Lemma fire_deliveredOnce (w : World) (e : Event) :
  noRetake e = true → deliveredOnce w → deliveredOnce (fire quiz w e).
Proof.
  intros Hn H. destruct e as [c |]; simpl.
  - unfold click.
    destruct (rendered quiz (session w) c && negb (disabled quiz (session w) c)) eqn:E;
      [| done].
    apply andb_true_iff in E as [Hr _].
    destruct (quizCompleted (session w)) eqn:Hc.
    + destruct H as [Hf _]. rewrite Hc in Hf.
      destruct c; try done; by rewrite results_view_controls in Hr.
    + destruct c; try done; simpl.
      * apply (deliveredOnce_in_progress w (handlePrevious (session w))); try done;
          [rewrite <- Hc |]; handler_cases.
      * apply (deliveredOnce_in_progress w (handleNext quiz (session w))); try done;
          [rewrite <- Hc |]; handler_cases.
      * apply timerEffect_deliveredOnce. destruct H as [Hf Hl]. rewrite Hc in Hl.
        split; [done |]. unfold submit. simpl. rewrite length_app, Hl. done.
  - unfold tick, timerPending.
    destruct (quizCompleted (session w)) eqn:Hc.
    + by rewrite andb_false_r.
    + destruct (gt0 _ && negb false); [| done].
      apply timerEffect_deliveredOnce. by apply deliveredOnce_in_progress.
Qed.

Lemma play_deliveredOnce (events : list Event) :
  forallb noRetake events = true →
  ∀ w, deliveredOnce w → deliveredOnce (play quiz events w).
Proof.
  induction events as [| e events IH]; intros Hn w H; [done |].
  simpl in Hn. apply andb_true_iff in Hn as [Hn1 Hn2].
  simpl. apply IH; [done |]. by apply fire_deliveredOnce.
Qed.

Lemma mount_deliveredOnce : deliveredOnce (mount quiz).
Proof. unfold mount. by apply timerEffect_deliveredOnce. Qed.

End Keeps.

(** X6: Whenever the session is Submitted, the results view is shown, the
    score in it is the score of the answers in it, and the last record
    passed to [onComplete] carries those answers, that score and the time
    used up. *)
Theorem results_shown_are_results_delivered (quiz : Quiz) (events : list Event) :
  status (session (play quiz events (mount quiz))) = Submitted →
  showResults (session (play quiz events (mount quiz))) = true
  ∧ score (session (play quiz events (mount quiz)))
    = calculateScore quiz (answers (session (play quiz events (mount quiz))))
  ∧ last (delivered (play quiz events (mount quiz)))
    = Some {| result_answers := answers (session (play quiz events (mount quiz)));
              result_score := score (session (play quiz events (mount quiz)));
              result_timeSpent :=
                sub (mul (timeLimit quiz) (Int 60))
                    (timeRemaining (session (play quiz events (mount quiz)))) |}.
Proof.
  intros H. apply status_Submitted in H.
  by apply (play_shownIsDelivered quiz events (mount quiz) (mount_shownIsDelivered quiz)).
Qed.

» TASK PROMPT
Your answer should be the lines from the one containing "result_score := score" to the end of the entries above, restated exactly and alone.

» OUTPUT
              result_score := score (session (play quiz events (mount quiz)));
              result_timeSpent :=
                sub (mul (timeLimit quiz) (Int 60))
                    (timeRemaining (session (play quiz events (mount quiz)))) |}.
Proof.
  intros H. apply status_Submitted in H.
  by apply (play_shownIsDelivered quiz events (mount quiz) (mount_shownIsDelivered quiz)).
Qed.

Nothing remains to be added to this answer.